WORK ITEM: Write the records out again. Match them exactly.

(Stored items)
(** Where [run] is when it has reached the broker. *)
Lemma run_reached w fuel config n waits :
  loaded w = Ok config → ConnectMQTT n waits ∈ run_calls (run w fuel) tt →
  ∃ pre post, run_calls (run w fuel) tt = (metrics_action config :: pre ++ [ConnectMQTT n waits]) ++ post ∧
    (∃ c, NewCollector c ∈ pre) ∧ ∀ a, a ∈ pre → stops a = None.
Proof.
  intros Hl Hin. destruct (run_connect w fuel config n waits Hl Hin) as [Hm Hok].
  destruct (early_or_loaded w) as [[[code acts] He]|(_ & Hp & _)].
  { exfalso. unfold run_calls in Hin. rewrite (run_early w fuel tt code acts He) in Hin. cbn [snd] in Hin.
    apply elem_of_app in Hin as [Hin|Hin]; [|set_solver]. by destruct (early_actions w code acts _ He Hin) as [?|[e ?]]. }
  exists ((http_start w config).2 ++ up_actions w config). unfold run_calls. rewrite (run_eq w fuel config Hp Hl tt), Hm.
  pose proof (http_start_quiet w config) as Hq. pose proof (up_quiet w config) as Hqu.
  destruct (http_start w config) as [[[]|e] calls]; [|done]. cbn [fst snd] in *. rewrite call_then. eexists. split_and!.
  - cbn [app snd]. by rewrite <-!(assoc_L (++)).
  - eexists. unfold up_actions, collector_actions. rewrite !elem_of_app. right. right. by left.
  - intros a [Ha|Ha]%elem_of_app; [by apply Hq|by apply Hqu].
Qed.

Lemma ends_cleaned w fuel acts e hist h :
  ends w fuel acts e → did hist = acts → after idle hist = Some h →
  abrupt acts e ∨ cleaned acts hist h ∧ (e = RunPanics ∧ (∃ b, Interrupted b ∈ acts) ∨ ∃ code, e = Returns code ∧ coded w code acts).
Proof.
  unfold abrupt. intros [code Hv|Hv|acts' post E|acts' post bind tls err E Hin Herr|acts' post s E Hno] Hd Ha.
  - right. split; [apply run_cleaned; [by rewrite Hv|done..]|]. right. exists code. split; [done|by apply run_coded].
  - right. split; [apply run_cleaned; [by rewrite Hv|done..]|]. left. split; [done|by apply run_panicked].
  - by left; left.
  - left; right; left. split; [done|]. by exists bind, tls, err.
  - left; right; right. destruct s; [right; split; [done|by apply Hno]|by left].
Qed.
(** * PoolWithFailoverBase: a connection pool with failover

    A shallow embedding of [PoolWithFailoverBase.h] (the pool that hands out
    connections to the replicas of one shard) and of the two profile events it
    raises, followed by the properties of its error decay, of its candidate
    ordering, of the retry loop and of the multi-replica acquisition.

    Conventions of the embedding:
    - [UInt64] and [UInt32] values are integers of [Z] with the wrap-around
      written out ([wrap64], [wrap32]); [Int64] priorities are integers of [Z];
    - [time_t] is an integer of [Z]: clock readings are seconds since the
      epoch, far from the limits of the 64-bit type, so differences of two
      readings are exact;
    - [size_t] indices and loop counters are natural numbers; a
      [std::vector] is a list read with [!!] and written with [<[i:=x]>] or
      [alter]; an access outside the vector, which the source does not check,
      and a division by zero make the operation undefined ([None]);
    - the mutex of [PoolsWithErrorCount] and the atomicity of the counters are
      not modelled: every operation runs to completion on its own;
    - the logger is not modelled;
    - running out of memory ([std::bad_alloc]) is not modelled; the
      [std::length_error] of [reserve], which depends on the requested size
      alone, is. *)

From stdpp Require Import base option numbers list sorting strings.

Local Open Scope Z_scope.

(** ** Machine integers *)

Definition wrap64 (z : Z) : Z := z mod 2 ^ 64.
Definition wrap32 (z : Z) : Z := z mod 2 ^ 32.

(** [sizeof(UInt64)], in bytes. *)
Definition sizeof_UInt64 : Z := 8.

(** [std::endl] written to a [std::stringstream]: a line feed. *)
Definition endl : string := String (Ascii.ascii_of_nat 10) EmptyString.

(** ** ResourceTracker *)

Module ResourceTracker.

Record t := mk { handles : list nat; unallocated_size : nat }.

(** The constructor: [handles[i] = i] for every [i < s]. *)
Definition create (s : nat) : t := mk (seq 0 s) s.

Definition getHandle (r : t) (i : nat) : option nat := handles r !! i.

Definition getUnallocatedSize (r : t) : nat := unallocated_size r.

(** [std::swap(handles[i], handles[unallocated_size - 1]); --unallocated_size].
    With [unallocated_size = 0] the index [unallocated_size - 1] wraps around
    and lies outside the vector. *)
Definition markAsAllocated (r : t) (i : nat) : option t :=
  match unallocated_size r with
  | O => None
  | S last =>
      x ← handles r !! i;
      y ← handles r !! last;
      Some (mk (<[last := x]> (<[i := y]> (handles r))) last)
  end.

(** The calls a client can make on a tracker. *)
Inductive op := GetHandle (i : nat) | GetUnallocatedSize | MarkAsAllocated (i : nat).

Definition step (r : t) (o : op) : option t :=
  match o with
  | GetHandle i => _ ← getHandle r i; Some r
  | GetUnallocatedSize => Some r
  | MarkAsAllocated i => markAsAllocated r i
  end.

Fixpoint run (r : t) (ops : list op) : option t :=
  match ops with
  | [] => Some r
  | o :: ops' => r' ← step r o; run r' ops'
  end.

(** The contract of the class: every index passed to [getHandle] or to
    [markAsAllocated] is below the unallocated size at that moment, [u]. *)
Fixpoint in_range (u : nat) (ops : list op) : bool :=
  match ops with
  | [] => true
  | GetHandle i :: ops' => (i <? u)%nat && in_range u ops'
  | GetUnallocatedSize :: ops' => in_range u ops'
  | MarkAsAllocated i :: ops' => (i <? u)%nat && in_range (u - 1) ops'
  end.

YOUR SOLUTION:
(** Where [run] is when it has reached the broker. *)
Lemma run_reached w fuel config n waits :
  loaded w = Ok config → ConnectMQTT n waits ∈ run_calls (run w fuel) tt →
  ∃ pre post, run_calls (run w fuel) tt = (metrics_action config :: pre ++ [ConnectMQTT n waits]) ++ post ∧
    (∃ c, NewCollector c ∈ pre) ∧ ∀ a, a ∈ pre → stops a = None.
Proof.
  intros Hl Hin. destruct (run_connect w fuel config n waits Hl Hin) as [Hm Hok].
  destruct (early_or_loaded w) as [[[code acts] He]|(_ & Hp & _)].
  { exfalso. unfold run_calls in Hin. rewrite (run_early w fuel tt code acts He) in Hin. cbn [snd] in Hin.
    apply elem_of_app in Hin as [Hin|Hin]; [|set_solver]. by destruct (early_actions w code acts _ He Hin) as [?|[e ?]]. }
  exists ((http_start w config).2 ++ up_actions w config). unfold run_calls. rewrite (run_eq w fuel config Hp Hl tt), Hm.
  pose proof (http_start_quiet w config) as Hq. pose proof (up_quiet w config) as Hqu.
  destruct (http_start w config) as [[[]|e] calls]; [|done]. cbn [fst snd] in *. rewrite call_then. eexists. split_and!.
  - cbn [app snd]. by rewrite <-!(assoc_L (++)).
  - eexists. unfold up_actions, collector_actions. rewrite !elem_of_app. right. right. by left.
  - intros a [Ha|Ha]%elem_of_app; [by apply Hq|by apply Hqu].
Qed.

Lemma ends_cleaned w fuel acts e hist h :
  ends w fuel acts e → did hist = acts → after idle hist = Some h →
  abrupt acts e ∨ cleaned acts hist h ∧ (e = RunPanics ∧ (∃ b, Interrupted b ∈ acts) ∨ ∃ code, e = Returns code ∧ coded w code acts).
Proof.
  unfold abrupt. intros [code Hv|Hv|acts' post E|acts' post bind tls err E Hin Herr|acts' post s E Hno] Hd Ha.
  - right. split; [apply run_cleaned; [by rewrite Hv|done..]|]. right. exists code. split; [done|by apply run_coded].
  - right. split; [apply run_cleaned; [by rewrite Hv|done..]|]. left. split; [done|by apply run_panicked].
  - by left; left.
  - left; right; left. split; [done|]. by exists bind, tls, err.
  - left; right; right. destruct s; [right; split; [done|by apply Hno]|by left].
Qed.
(** * PoolWithFailoverBase: a connection pool with failover

    A shallow embedding of [PoolWithFailoverBase.h] (the pool that hands out
    connections to the replicas of one shard) and of the two profile events it
    raises, followed by the properties of its error decay, of its candidate
    ordering, of the retry loop and of the multi-replica acquisition.

    Conventions of the embedding:
    - [UInt64] and [UInt32] values are integers of [Z] with the wrap-around
      written out ([wrap64], [wrap32]); [Int64] priorities are integers of [Z];
    - [time_t] is an integer of [Z]: clock readings are seconds since the
      epoch, far from the limits of the 64-bit type, so differences of two
      readings are exact;
    - [size_t] indices and loop counters are natural numbers; a
      [std::vector] is a list read with [!!] and written with [<[i:=x]>] or
      [alter]; an access outside the vector, which the source does not check,
      and a division by zero make the operation undefined ([None]);
    - the mutex of [PoolsWithErrorCount] and the atomicity of the counters are
      not modelled: every operation runs to completion on its own;
    - the logger is not modelled;
    - running out of memory ([std::bad_alloc]) is not modelled; the
      [std::length_error] of [reserve], which depends on the requested size
      alone, is. *)

From stdpp Require Import base option numbers list sorting strings.

Local Open Scope Z_scope.

(** ** Machine integers *)

Definition wrap64 (z : Z) : Z := z mod 2 ^ 64.
Definition wrap32 (z : Z) : Z := z mod 2 ^ 32.

(** [sizeof(UInt64)], in bytes. *)
Definition sizeof_UInt64 : Z := 8.

(** [std::endl] written to a [std::stringstream]: a line feed. *)
Definition endl : string := String (Ascii.ascii_of_nat 10) EmptyString.

(** ** ResourceTracker *)

Module ResourceTracker.

Record t := mk { handles : list nat; unallocated_size : nat }.

(** The constructor: [handles[i] = i] for every [i < s]. *)
Definition create (s : nat) : t := mk (seq 0 s) s.

Definition getHandle (r : t) (i : nat) : option nat := handles r !! i.

Definition getUnallocatedSize (r : t) : nat := unallocated_size r.

(** [std::swap(handles[i], handles[unallocated_size - 1]); --unallocated_size].
    With [unallocated_size = 0] the index [unallocated_size - 1] wraps around
    and lies outside the vector. *)
Definition markAsAllocated (r : t) (i : nat) : option t :=
  match unallocated_size r with
  | O => None
  | S last =>
      x ← handles r !! i;
      y ← handles r !! last;
      Some (mk (<[last := x]> (<[i := y]> (handles r))) last)
  end.

(** The calls a client can make on a tracker. *)
Inductive op := GetHandle (i : nat) | GetUnallocatedSize | MarkAsAllocated (i : nat).

Definition step (r : t) (o : op) : option t :=
  match o with
  | GetHandle i => _ ← getHandle r i; Some r
  | GetUnallocatedSize => Some r
  | MarkAsAllocated i => markAsAllocated r i
  end.

Fixpoint run (r : t) (ops : list op) : option t :=
  match ops with
  | [] => Some r
  | o :: ops' => r' ← step r o; run r' ops'
  end.

(** The contract of the class: every index passed to [getHandle] or to
    [markAsAllocated] is below the unallocated size at that moment, [u]. *)
Fixpoint in_range (u : nat) (ops : list op) : bool :=
  match ops with
  | [] => true
  | GetHandle i :: ops' => (i <? u)%nat && in_range u ops'
  | GetUnallocatedSize :: ops' => in_range u ops'
  | MarkAsAllocated i :: ops' => (i <? u)%nat && in_range (u - 1) ops'
  end.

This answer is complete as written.